International career
- 2004–2005: Germany U19 / 5 / (1)
- 2005: Germany U20 / 1 / (0)
- 2013–2015: Cambodia / 1 / (0)

= Chhunly Pagenburg =

Cambodian footballer

Chhunly Pagenburg (born 10 November 1986) is a former professional footballer who played as a striker. Born in Germany, he played for the Cambodia national team.

==Club career==
In 2011, Pagenburg was the highest paid athlete (along with Thun Sophea) from Cambodia, making $30,000 (USD).

He announced his retirement from professional football in February 2015 at the age of 28 due to chronic injury.

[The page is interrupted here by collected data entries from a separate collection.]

Lemma dispatchAll_lastFingerprint (browser : Browser) (events : list Event) (l l' : Loop) (fp : string) :
  dispatchAll browser l events = Some l' ->
  (lastFingerprint (current l') = Some fp ->
   lastFingerprint (current l) = Some fp \/
   (exists k, k ∈ suspended l /\ suspendedFingerprint k = fp) \/
   exists form, Submitted form ∈ events /\ currentFingerprint form = fp) /\
  (forall k, k ∈ suspended l' -> suspendedFingerprint k = fp ->
   (exists k, k ∈ suspended l /\ suspendedFingerprint k = fp) \/
   exists form, Submitted form ∈ events /\ currentFingerprint form = fp).
Proof.
  revert l. induction events as [|e events IH]; intros l; simpl.
  - intros [= <-]. split; [by left|]. intros k Hk Hfp. left. by exists k.
  - destruct (dispatch browser l e) as [l1|] eqn:Hstep; simpl; [|done].
    intros Hrun. destruct (IH l1 Hrun) as [IHfp IHk].
    assert (forall k, k ∈ suspended l1 -> suspendedFingerprint k = fp ->
      (exists k, k ∈ suspended l /\ suspendedFingerprint k = fp) \/
      exists form, Submitted form ∈ e :: events /\ currentFingerprint form = fp)
      as Hback.
    { intros k Hk Hfp.
      destruct (dispatch_suspended browser l l1 e k Hstep Hk) as [H | (form & -> & H)].
      - left. by exists k.
      - right. exists form. split; [constructor|congruence]. }
    assert (forall form, Submitted form ∈ events -> Submitted form ∈ e :: events)
      as Hlater by (intros; by constructor).
    split.
    + intros Hfp.
      destruct (IHfp Hfp) as [H1 | [(k & Hk & Hkfp) | (form & Hin & Hform)]].
      * destruct (dispatch_lastFingerprint browser l l1 e Hstep)
          as [Heq | (i & outcome & k & -> & Hk & Heq)].
        -- left. congruence.
        -- right. left. exists k. split; [by eapply list_elem_of_lookup_2|].
           congruence.
      * right. by apply (Hback k).
      * right. right. exists form. auto.
    + intros k Hk Hkfp.
      destruct (IHk k Hk Hkfp) as [(k1 & Hk1 & Hk1fp) | (form & Hin & Hform)].
      * by apply (Hback k1).
      * right. exists form. auto.
Qed.

(** X22: however the tasks interleave from a page with nothing pending, a
    committed fingerprint is the one the page started with or the
    fingerprint of a form that was submitted during the run. *)
Theorem committed_fingerprint_was_submitted (browser : Browser) (events : list Event) (p : Page)
    (l' : Loop) (fp : string) :
  dispatchAll browser (loaded p) events = Some l' ->
  lastFingerprint (current l') = Some fp ->
  lastFingerprint p = Some fp \/
  exists form, Submitted form ∈ events /\ currentFingerprint form = fp.
Proof.
  intros Hrun Hfp.
  destruct (dispatchAll_lastFingerprint browser events (loaded p) l' fp Hrun) as [H _].
  destruct (H Hfp) as [H1 | [(k & Hk & _) | H3]]; [by left| |by right].
  by apply elem_of_nil in Hk.
Qed.

Lemma committed_fingerprint_was_submitted_witness :
  dispatchAll lenientBrowser (loaded pageLoaded)
    [Submitted formScenario; StaticSettled 0 (Decoded responseScenario)] =
    Some {| current := pageRendered; suspended := []; aiPending := [formScenario] |} /\
  lastFingerprint pageRendered = Some (currentFingerprint formScenario) /\
  (lastFingerprint pageLoaded = Some (currentFingerprint formScenario) \/
   exists form,
     Submitted form ∈ [Submitted formScenario;
                       StaticSettled 0 (Decoded responseScenario)] /\
     currentFingerprint form = currentFingerprint formScenario).
Proof.
  assert (dispatchAll lenientBrowser (loaded pageLoaded)
    [Submitted formScenario; StaticSettled 0 (Decoded responseScenario)] =
    Some {| current := pageRendered; suspended := [];
            aiPending := [formScenario] |}) as Hrun by reflexivity.
  split; [exact Hrun|]. split; [reflexivity|].
  exact (committed_fingerprint_was_submitted lenientBrowser _ _ _ _ Hrun eq_refl).
Defined.

(** X23: no task resets the fingerprint: once one is committed, one is
    committed after every further run of the loop. *)
Theorem fingerprint_never_reset (browser : Browser) (events : list Event) (l l' : Loop) :
  dispatchAll browser l events = Some l' ->
  is_Some (lastFingerprint (current l)) ->
  is_Some (lastFingerprint (current l')).
Proof.
  revert l. induction events as [|e events IH]; intros l; simpl.
  - by intros [= <-].
  - destruct (dispatch browser l e) as [l1|] eqn:Hstep; simpl; [|done].
    intros Hrun Hsome. apply (IH l1 Hrun).
    destruct (dispatch_lastFingerprint browser l l1 e Hstep)
      as [-> | (_ & _ & k & _ & _ & ->)]; [done|by eexists].
Qed.

Lemma fingerprint_never_reset_witness :
  is_Some (lastFingerprint pageRendered) /\
  (is_Some ∘ lastFingerprint ∘ current <$>
     dispatchAll lenientBrowser (loaded pageRendered)
       [Submitted formRenamedFile; StaticSettled 0 JsonRejected; InputChanged])
  <> None.
Proof.
  assert (is_Some (lastFingerprint pageRendered)) as H by (by eexists).
  split; [exact H|].
  destruct (dispatchAll lenientBrowser (loaded pageRendered)
       [Submitted formRenamedFile; StaticSettled 0 JsonRejected; InputChanged])
    as [l'|] eqn:Hrun; [|discriminate Hrun].
  pose proof (fingerprint_never_reset lenientBrowser _ _ _ Hrun H). discriminate.
Defined.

== International career ==
Pagenburg was invited to the Cambodia national team in 2010 by a journalist looking for players abroad.

In October 2013, he made two appearances for Cambodia in two friendlies but was unable to play at the 2013 SEA Games. He played his first official match on 19 November 2013 in a friendly against Guam.